**Assigned task**
Could you return the listing below exactly, with every line intact?
>>
(** An event of client object [a], delivered while the world is [w]. *)
Definition client_event (a : nat) (e : event) (w : world) : world :=
  match objects w !! a with
  | Some st =>
      mkWorld (notionMCPServerProcess w) (notionMCPClient w)
              (<[a := step e st]> (objects w)) (killed w)
              (supervisor_console w)
  | None => w
  end.

(** ** What holds of every state of a client *)

(** The part of the invariant that the callbacks themselves maintain. *)
Record consistent (st : StdioClient) : Prop := mkConsistent {
  con_length : length (promises st) = length (stdin st);
  con_ids : forall i rq, stdin st !! i = Some rq ->
      rq_id rq = String_of_number (N.min (N.of_nat i) (2 ^ 53));
  con_next : messageId st = N.min (N.of_nat (length (stdin st))) (2 ^ 53);
  con_timers : forall k t, timers st !! k = Some t ->
      tm_rejects t = k /\ promises st !! k = Some Pending
      /\ exists rq, stdin st !! k = Some rq
           /\ rq_id rq = tm_id t /\ rq_method rq = tm_method t;
  con_queue : forall id e, messageQueue st !! id = Some e ->
      timeoutId e = settles e
      /\ exists t, timers st !! timeoutId e = Some t /\ tm_id t = id;
  con_outers : forall f, f ∈ frames st ->
      returned st !! outer_of f = Some Pending
      /\ is_Some (promises st !! awaited_of f);
  con_frames : NoDup (outer_of <$> frames st);
  con_due : forall k t, timers st !! k = Some t ->
      tm_due t <= now st + timeout_ms
}.

(** Between two callbacks of the event loop no suspended body is left
    waiting for a settled promise. *)
Definition quiescent (st : StdioClient) : Prop :=
  forall f, f ∈ frames st -> promises st !! awaited_of f = Some Pending.

(** Several console lines at once. *)
Definition logs (es : list log_entry) (st : StdioClient) : StdioClient :=
  mkClient (stdin st) (messageQueue st) (messageId st) (promises st)
           (timers st) (returned st) (frames st) (console st ++ es) (now st).
(** * SnidghasSudoku: the Sudoku engine (class SudokuGenerator)

    A shallow embedding of the generator, validator, carver, solver and hint
    provider, and the properties of the specification checked against it.

    Conventions of the embedding.
    - A grid is a JavaScript array of arrays of integers: [list (list Z)].
      Sizes, rows and columns are natural numbers.
    - [grid[r][c]] can yield a number, [undefined] (column out of range) or
      raise a TypeError (row out of range, so that [undefined[c]] is
      evaluated): see [readCell].
    - [Date.now()] and [Math.random()] are oracles carried by the state: the
      k-th call of each returns [clock s k] and [random s k], and the state
      counts the calls made.  A result of [Math.random()] is a rational of
      [0, 1), and products with it are taken exactly.
    - Recursive searches take a fuel argument; the entry points supply
      enough of it, which is proved ([solvePuzzle_total], [fillGrid_spec]).
    - The generator is modelled for box sizes that are whole numbers, the
      solver for every grid. *)

From Stdlib Require Import ZArith Lia List Bool Permutation.
From Stdlib Require QArith Qround.
From stdpp Require Import base list.

Abbreviation Grid := (list (list Z)).

(** ** Reading and writing cells *)

(** A number used as an array index: a whole number, or a number that is not
    whole (it then names no element). *)
Inductive index := Whole (n : nat) | Fractional.

Definition shift (i : index) (k : nat) : index :=
  match i with
  | Whole n => Whole (n + k)
  | Fractional => Fractional
  end.

(** The three things [grid[r][c]] can do. *)
Inductive read := Cell (v : Z) | Undefined | TypeError.

Definition readCell (g : Grid) (r c : index) : read :=
  match r with
  | Fractional => TypeError
  | Whole r =>
      match g !! r with
      | None => TypeError
      | Some cells =>
          match c with
          | Fractional => Undefined
          | Whole c =>
              match cells !! c with
              | Some v => Cell v
              | None => Undefined
              end
          end
      end
  end.

(** The content of a cell that exists. *)
Definition cell (g : Grid) (r c : nat) : option Z :=
  match g !! r with
  | Some cells => cells !! c
  | None => None
  end.

(** [grid[r][c] = v]. Every assignment of the engine is to a cell that
    exists (it follows a read of that cell, or runs over the dimensions the
    grid was allocated with), so no array is ever extended. *)
Definition writeCell (g : Grid) (r c : nat) (v : Z) : Grid :=
  alter (fun cells => <[c := v]> cells) r g.

(** [Array(size).fill().map(() => Array(size).fill(0))] *)
Definition emptyGrid (size : nat) : Grid := replicate size (replicate size 0%Z).

(** ** Results *)

(** A call that returns or throws. *)
Inductive outcome (A : Type) := Ret (a : A) | Throw.
Arguments Ret {A} a.
Arguments Throw {A}.

(** A run over a mutable state [S]: it returns [a] in state [s], throws in
    state [s], or the fuel of the model ran out. *)
Inductive run (S A : Type) := Done (a : A) (s : S) | Raised (s : S) | OutOfFuel.
Arguments Done {S A} a s.
Arguments Raised {S A} s.
Arguments OutOfFuel {S A}.

(** ** Validator *)

(** One scanning loop: does [num] occur at one of the listed cells?  The loop
    stops at the first hit, and a TypeError stops it too. *)
Fixpoint occursAt (g : Grid) (num : Z) (ps : list (index * index)) : outcome bool :=
  match ps with
  | [] => Ret false
  | (r, c) :: ps' =>
      match readCell g r c with
      | TypeError => Throw
      | Cell v => if Z.eqb v num then Ret true else occursAt g num ps'
      | Undefined => occursAt g num ps'
      end
  end.

Definition rowCells (size row : nat) : list (index * index) :=
  map (fun x => (Whole row, Whole x)) (seq 0 size).

Definition colCells (size col : nat) : list (index * index) :=
  map (fun x => (Whole x, Whole col)) (seq 0 size).

(** The cells [(startRow + i, startCol + j)] for [i < h], [j < w], row by row. *)
Definition window (startRow startCol : index) (h w : nat) : list (index * index) :=
  flat_map (fun i => map (fun j => (shift startRow i, shift startCol j)) (seq 0 w)) (seq 0 h).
<<
**Output below**
(** An event of client object [a], delivered while the world is [w]. *)
Definition client_event (a : nat) (e : event) (w : world) : world :=
  match objects w !! a with
  | Some st =>
      mkWorld (notionMCPServerProcess w) (notionMCPClient w)
              (<[a := step e st]> (objects w)) (killed w)
              (supervisor_console w)
  | None => w
  end.

(** ** What holds of every state of a client *)

(** The part of the invariant that the callbacks themselves maintain. *)
Record consistent (st : StdioClient) : Prop := mkConsistent {
  con_length : length (promises st) = length (stdin st);
  con_ids : forall i rq, stdin st !! i = Some rq ->
      rq_id rq = String_of_number (N.min (N.of_nat i) (2 ^ 53));
  con_next : messageId st = N.min (N.of_nat (length (stdin st))) (2 ^ 53);
  con_timers : forall k t, timers st !! k = Some t ->
      tm_rejects t = k /\ promises st !! k = Some Pending
      /\ exists rq, stdin st !! k = Some rq
           /\ rq_id rq = tm_id t /\ rq_method rq = tm_method t;
  con_queue : forall id e, messageQueue st !! id = Some e ->
      timeoutId e = settles e
      /\ exists t, timers st !! timeoutId e = Some t /\ tm_id t = id;
  con_outers : forall f, f ∈ frames st ->
      returned st !! outer_of f = Some Pending
      /\ is_Some (promises st !! awaited_of f);
  con_frames : NoDup (outer_of <$> frames st);
  con_due : forall k t, timers st !! k = Some t ->
      tm_due t <= now st + timeout_ms
}.

(** Between two callbacks of the event loop no suspended body is left
    waiting for a settled promise. *)
Definition quiescent (st : StdioClient) : Prop :=
  forall f, f ∈ frames st -> promises st !! awaited_of f = Some Pending.

(** Several console lines at once. *)
Definition logs (es : list log_entry) (st : StdioClient) : StdioClient :=
  mkClient (stdin st) (messageQueue st) (messageId st) (promises st)
           (timers st) (returned st) (frames st) (console st ++ es) (now st).
(** * SnidghasSudoku: the Sudoku engine (class SudokuGenerator)

    A shallow embedding of the generator, validator, carver, solver and hint
    provider, and the properties of the specification checked against it.

    Conventions of the embedding.
    - A grid is a JavaScript array of arrays of integers: [list (list Z)].
      Sizes, rows and columns are natural numbers.
    - [grid[r][c]] can yield a number, [undefined] (column out of range) or
      raise a TypeError (row out of range, so that [undefined[c]] is
      evaluated): see [readCell].
    - [Date.now()] and [Math.random()] are oracles carried by the state: the
      k-th call of each returns [clock s k] and [random s k], and the state
      counts the calls made.  A result of [Math.random()] is a rational of
      [0, 1), and products with it are taken exactly.
    - Recursive searches take a fuel argument; the entry points supply
      enough of it, which is proved ([solvePuzzle_total], [fillGrid_spec]).
    - The generator is modelled for box sizes that are whole numbers, the
      solver for every grid. *)

From Stdlib Require Import ZArith Lia List Bool Permutation.
From Stdlib Require QArith Qround.
From stdpp Require Import base list.

Abbreviation Grid := (list (list Z)).

(** ** Reading and writing cells *)

(** A number used as an array index: a whole number, or a number that is not
    whole (it then names no element). *)
Inductive index := Whole (n : nat) | Fractional.

Definition shift (i : index) (k : nat) : index :=
  match i with
  | Whole n => Whole (n + k)
  | Fractional => Fractional
  end.

(** The three things [grid[r][c]] can do. *)
Inductive read := Cell (v : Z) | Undefined | TypeError.

Definition readCell (g : Grid) (r c : index) : read :=
  match r with
  | Fractional => TypeError
  | Whole r =>
      match g !! r with
      | None => TypeError
      | Some cells =>
          match c with
          | Fractional => Undefined
          | Whole c =>
              match cells !! c with
              | Some v => Cell v
              | None => Undefined
              end
          end
      end
  end.

(** The content of a cell that exists. *)
Definition cell (g : Grid) (r c : nat) : option Z :=
  match g !! r with
  | Some cells => cells !! c
  | None => None
  end.

(** [grid[r][c] = v]. Every assignment of the engine is to a cell that
    exists (it follows a read of that cell, or runs over the dimensions the
    grid was allocated with), so no array is ever extended. *)
Definition writeCell (g : Grid) (r c : nat) (v : Z) : Grid :=
  alter (fun cells => <[c := v]> cells) r g.

(** [Array(size).fill().map(() => Array(size).fill(0))] *)
Definition emptyGrid (size : nat) : Grid := replicate size (replicate size 0%Z).

(** ** Results *)

(** A call that returns or throws. *)
Inductive outcome (A : Type) := Ret (a : A) | Throw.
Arguments Ret {A} a.
Arguments Throw {A}.

(** A run over a mutable state [S]: it returns [a] in state [s], throws in
    state [s], or the fuel of the model ran out. *)
Inductive run (S A : Type) := Done (a : A) (s : S) | Raised (s : S) | OutOfFuel.
Arguments Done {S A} a s.
Arguments Raised {S A} s.
Arguments OutOfFuel {S A}.

(** ** Validator *)

(** One scanning loop: does [num] occur at one of the listed cells?  The loop
    stops at the first hit, and a TypeError stops it too. *)
Fixpoint occursAt (g : Grid) (num : Z) (ps : list (index * index)) : outcome bool :=
  match ps with
  | [] => Ret false
  | (r, c) :: ps' =>
      match readCell g r c with
      | TypeError => Throw
      | Cell v => if Z.eqb v num then Ret true else occursAt g num ps'
      | Undefined => occursAt g num ps'
      end
  end.

Definition rowCells (size row : nat) : list (index * index) :=
  map (fun x => (Whole row, Whole x)) (seq 0 size).

Definition colCells (size col : nat) : list (index * index) :=
  map (fun x => (Whole x, Whole col)) (seq 0 size).

(** The cells [(startRow + i, startCol + j)] for [i < h], [j < w], row by row. *)
Definition window (startRow startCol : index) (h w : nat) : list (index * index) :=
  flat_map (fun i => map (fun j => (shift startRow i, shift startCol j)) (seq 0 w)) (seq 0 h).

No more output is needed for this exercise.